EXERCISE DIRECTIONS: Pick out the lines below with "Hfine" and list them.

(Source data)

(** The invariant of the connected service. *)
Definition link_ok e : Prop :=
  key_slots (loc (served e)) = Some slots ∧
  (∃ rest, hwkey_ok rest (loc (served e)) (trace (served e))) ∧
  ∀ s p, sessions e !! s = Some p → 0 ≤ s ∧
    ∃ c, hwkey_ctxs (loc (served e)) !! p = Some c ∧ hwkey_chan c = s ∧ hwkey_uuid c = u.

Definition link_service : KeyService (linked D W) := {|
  k_ok := link_ok;
  k_troubles := {| k_trouble := trouble |};
  k_ctx := sessions;
  k_table e := table (loc (served e))
|}.
End Link.

(** * 2. The handlers, once more *)

Section Handlers.
Context {D W : Type} `{!Uapi} `{!HwkeyIface} `{!HwrngDev D} `{!HwrngDevFair D}
  `{!HwkeyProvider D} `{!HwkeyProviderLaws D} `{!Kernel W} `{!KernelLaws W}.
Implicit Types (w : world (hwkey_state D) D W) (p : ptr) (c : hwkey_chan_ctx).

Lemma wp_result {S A} (m : M S A) (Q : A → S → Prop) s a s' : wp m Q s → m s = Ret a s' → Q a s'.
Proof. unfold wp. intros HQ E. by rewrite E in HQ. Qed.

(** An allowed client is connected, unless a call fails. *)
Lemma port_handler_opens ev rc u v w :
  tipc_port_error (ev_event ev) = false → has (ev_event ev) IPC_HANDLE_POLL_READY = true →
  NoDup (opaque_handles (loc w)).*1 → hwkey_client_allowed u = true →
  k_accept (ev_handle ev) (env w) = ((rc, u), v) →
  wp (hwkey_port_handler ev) (λ _ w',
    forallb (negb ∘ call_failed) (since (trace w) (trace w')) = true → 0 ≤ rc ∧
    hwkey_ctxs (loc w') = <[new_ptr (hwkey_ctxs (loc w)) := HwkeyCtx rc u]> (hwkey_ctxs (loc w)) ∧
    table (loc w') = table (loc w) ∧ key_slots (loc w') = key_slots (loc w)) w.
Proof.
  intros Herr Hready Hnd Hallow Eacc. unfold hwkey_port_handler, tipc_handle_port_errors.
  rewrite Herr, Hready. pose proof (new_ptr_fresh (hwkey_ctxs (loc w))) as Hfresh.
  ipc_steps. unfold accept. ipc_call r v0 E. rewrite Eacc in E. injection E as <- <-.
  wp_cases Hrc; ipc_steps.
  { intros Hf. since_in Hf. cbn in Hf. lia. }
  rewrite Hallow. cbn [negb]. ipc_steps. unfold alloc_ok. ipc_call ok v' E'. destruct ok; cbn [negb]; ipc_steps.
  2: { apply wp_close. intros. ipc_steps. intros Hf. since_in Hf. done. }
  unfold set_cookie. ipc_call r2 v2 E2. wp_cases Hck.
  - eapply ctx_close_spec; [exact Hnd|apply lookup_insert_eq|]. intros v3 Hf.
    since_in Hf. cbn in Hf. by rewrite (proj2 (Z.eqb_neq r2 0)) in Hf by lia.
  - ipc_steps. intros _. split_and!; [lia|done..].
Qed.

(** A message leaves the clients alone, unless its client is dropped. *)
Lemma chan_handler_keeps rest ev p c w :
  hwkey_ok rest (loc w) (trace w) → hwkey_ctxs (loc w) !! p = Some c →
  ev_handle ev = hwkey_chan c → tipc_chan_error (ev_event ev) = false →
  has (ev_event ev) IPC_HANDLE_POLL_HUP = false →
  wp (hwkey_chan_handler token_fuel ev p) (λ _ w',
    hwkey_ok rest (loc w') (trace w') ∧
    ((hwkey_ctxs (loc w') = hwkey_ctxs (loc w) ∧ key_slots (loc w') = key_slots (loc w)) ∨
     ∃ tr, trace w' = SClose (hwkey_chan c) :: tr)) w.
Proof.
  intros Hok Hp Hh Herr Hhup. eapply wp_mono; [apply wp_conj;
    [by eapply (chan_handler_ok _ rest ev p c); [apply token_fuel_ready|..]|]|
     intros ? w' Hw'; exact Hw'].
  unfold hwkey_chan_handler, tipc_handle_chan_errors. ipc_steps. eapply wp_load; [done|].
  ipc_steps. apply wp_assert; [lia|]. ipc_steps. rewrite Herr, Hhup. ipc_steps.
  wp_cases Hmsg; [|by ipc_steps; left]. ipc_steps.
  eapply wp_mono; [by eapply (chan_handle_msg_ok _ rest p c); [apply token_fuel_ready|..]|].
  intros rc w' (Hc & Hs & Hok' & _). wp_cases Hrc; [|by ipc_steps; left].
  eapply ctx_close_spec; [by eapply hk_ptrs|by rewrite Hc|]. intros v. right. by eexists.
Qed.

(** The end of a client. *)
Lemma chan_handler_hup rest ev p c w :
  hwkey_ok rest (loc w) (trace w) → hwkey_ctxs (loc w) !! p = Some c →
  ev_handle ev = hwkey_chan c → tipc_chan_error (ev_event ev) = false →
  has (ev_event ev) IPC_HANDLE_POLL_HUP = true →
  wp (hwkey_chan_handler token_fuel ev p) (λ _ w',
    hwkey_ok rest (loc w') (trace w') ∧ hwkey_ctxs (loc w') = delete p (hwkey_ctxs (loc w)) ∧
    key_slots (loc w') = key_slots (loc w) ∧ table (loc w') = revoke p (table (loc w))) w.
Proof.
  intros Hok Hp Hh Herr Hhup. unfold hwkey_chan_handler, tipc_handle_chan_errors.
  ipc_steps. eapply wp_load; [done|]. ipc_steps. apply wp_assert; [lia|]. ipc_steps.
  rewrite Herr, Hhup. ipc_steps. eapply ctx_close_spec; [by eapply hk_ptrs|done|]. intros v.
  split_and!; [by apply closed_client_ok|done|done|]. apply (table_revoke p (loc w)).
Qed.
End Handlers.

(** * 3. The contract holds *)

Section Laws.
Context {D W : Type} `{!Uapi} `{!HwkeyIface} `{!HwrngDev D} `{!HwrngDevFair D}
  `{!HwkeyProvider (watched D)} `{!HwkeyProviderLaws (watched D)} `{!Kernel W} `{!KernelLaws W}
  `{!HwkeyLib W} `{!HwkeyLibLaws W}.
Context (port ready msg hup : Z) (u : uuid) (slots : list (hwkey_keyslot (watched D))).
Implicit Types e : linked D W.
Abbreviation fuel := (token_fuel (D := watched D)).

(** The three events are what their names say. *)
Record events_ok : Prop := {
  ready_fine : tipc_port_error ready = false;
  ready_is_ready : has ready IPC_HANDLE_POLL_READY = true;
  msg_fine : tipc_chan_error msg = false;
  msg_no_hup : has msg IPC_HANDLE_POLL_HUP = false;
  msg_is_msg : has msg IPC_HANDLE_POLL_MSG = true;
  hup_fine : tipc_chan_error hup = false;
  hup_is_hup : has hup IPC_HANDLE_POLL_HUP = true
}.

(** The keys that [u] can be served with fail only when a call does. *)
Definition surely_served (s : hwkey_keyslot (watched D)) : Prop :=
  match handler s with
  | ProviderFn f => slot_uuid s = u → sure (f HWKEY_MAX_PAYLOAD_SIZE)
  | GetKeyHandle (Some o) =>
    existsb (λ a, bool_decide (a = u)) (allowed_uuids o) = true →
    sure (retriever o HWKEY_MAX_PAYLOAD_SIZE)
  | _ => True
  end.

Context (Hev : events_ok) (Hu : hwkey_client_allowed u = true) (Hsure : Forall surely_served slots).
Abbreviation ok := (link_ok u slots).
#[local] Instance this_client : HwkeyClient (linked D W) := link_client port ready msg hup u slots.

Lemma untroubled e w fine X :
  trouble (after e w fine X) = false → fine = true ∧ lib_failed (dev w) = false.
Proof. cbn. destruct fine; [|by rewrite orb_true_r]. by intros [_ ?]%orb_false_iff. Qed.

Lemma link_open_ok e rc e' :
  link_open port ready u e = (rc, e') → trouble e' = false → ok e →
  ok e' ∧ 0 ≤ rc ∧ sessions e !! rc = None ∧ table (loc (served e')) = table (loc (served e)) ∧
  ∃ p, (∀ s q, sessions e !! s = Some q → q ≠ p) ∧ ¬ (p ∈ e_owner <$> table (loc (served e))) ∧
       sessions e' = <[rc := p]> (sessions e).
Proof.
  intros E Ht (Hsl & [rest Hok] & Hsess). unfold link_open, connects in E.
  destruct (k_accept port (lib_dial (env (served e)))) as [[s peer] v] eqn:Eacc.
  assert (hwkey_ok rest (loc (env_of lib_dial e)) (trace (env_of lib_dial e))) as Hok0 by exact Hok.
  pose proof (port_handler_ok rest (UEvent port ready) _ Hok0 (ready_fine Hev)) as Hsafe.
  pose proof (port_handler_opens (UEvent port ready) s peer v (env_of lib_dial e) (ready_fine Hev)
    (ready_is_ready Hev) (hk_ptrs _ _ _ Hok0)) as Hopen.
  destruct (wp_returns _ _ _ Hsafe) as ([] & w' & Er & Hok'). rewrite Er in E.
  set (p := new_ptr _) in *.
  assert (∀ X, e' = after e w' (bool_decide (peer = u) && bool_decide (sessions e !! s = None) &&
    forallb (negb ∘ call_failed) (calls e w')) X →
    hwkey_client_allowed peer = true ∧ sessions e !! s = None ∧ peer = u ∧ 0 ≤ s ∧
    hwkey_ctxs (loc w') = <[p := HwkeyCtx s peer]> (hwkey_ctxs (loc (served e))) ∧
    table (loc w') = table (loc (served e)) ∧ key_slots (loc w') = key_slots (loc (served e))) as Hfine.
  { intros X ->. apply untroubled in Ht as [Hf _].
    apply andb_prop in Hf as [[->%bool_decide_eq_true Hnew%bool_decide_eq_true]%andb_prop Hcalls].
    pose proof (wp_run _ _ _ _ _ (Hopen Hu Eacc) Er Hcalls) as (? & ? & ? & ?). by split_and!. }
  clear Hopen Hsafe. destruct (hwkey_ctxs (loc w') !! p) as [c|] eqn:Hc.
  2: { injection E as _ <-. destruct (Hfine _ eq_refl) as (_ & _ & _ & _ & Hctx & _).
       by rewrite Hctx, lookup_insert_eq in Hc. }
  injection E as <- <-. destruct (Hfine _ eq_refl) as (_ & Hnew & -> & Hs & Hctx & Htab & Hsl').
  rewrite Hctx, lookup_insert_eq in Hc. injection Hc as <-. cbn [hwkey_chan].
  assert (∀ s q, sessions e !! s = Some q → q ≠ p) as Hp.
  { intros s' q Hq ->. destruct (Hsess s' p Hq) as (_ & d & Hd & _).
    pose proof (new_ptr_fresh (hwkey_ctxs (loc (served e)))). unfold p in Hd. congruence. }
  assert (¬ (p ∈ e_owner <$> table (loc (served e)))) as Hown.
  { unfold table. rewrite <- list_fmap_compose. intros (q & Hpq & Hq)%list_elem_of_fmap.
    pose proof (proj1 (Forall_forall _ _) (hk_nodes _ _ _ Hok) _ Hq) as Hn.
    pose proof (new_ptr_fresh (hwkey_ctxs (loc (served e)))) as Hfresh. destruct Hn as ([c' Hlive] & _).
    unfold p in Hpq. cbn in Hpq, Hlive. congruence. }
  split_and!; [|exact Hs|exact Hnew|exact Htab|exists p; by split_and!]. split_and!; [cbn; by rewrite Hsl'|by exists rest|].
  intros s' q Hq. cbn [sessions served after] in *. rewrite Hctx.
  destruct (decide (s' = s)) as [->|Hne].
  - rewrite lookup_insert_eq in Hq. injection Hq as <-. split; [lia|].
    exists (HwkeyCtx s u). by rewrite lookup_insert_eq.
  - rewrite lookup_insert_ne in Hq by done.
    rewrite lookup_insert_ne by (intros <-; by eapply Hp). by apply Hsess.
Qed.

YOUR RESPONSE:
    table (loc w') = table (loc (served e)) ∧ key_slots (loc w') = key_slots (loc (served e))) as Hfine.
  2: { injection E as _ <-. destruct (Hfine _ eq_refl) as (_ & _ & _ & _ & Hctx & _).
  injection E as <- <-. destruct (Hfine _ eq_refl) as (_ & Hnew & -> & Hs & Hctx & Htab & Hsl').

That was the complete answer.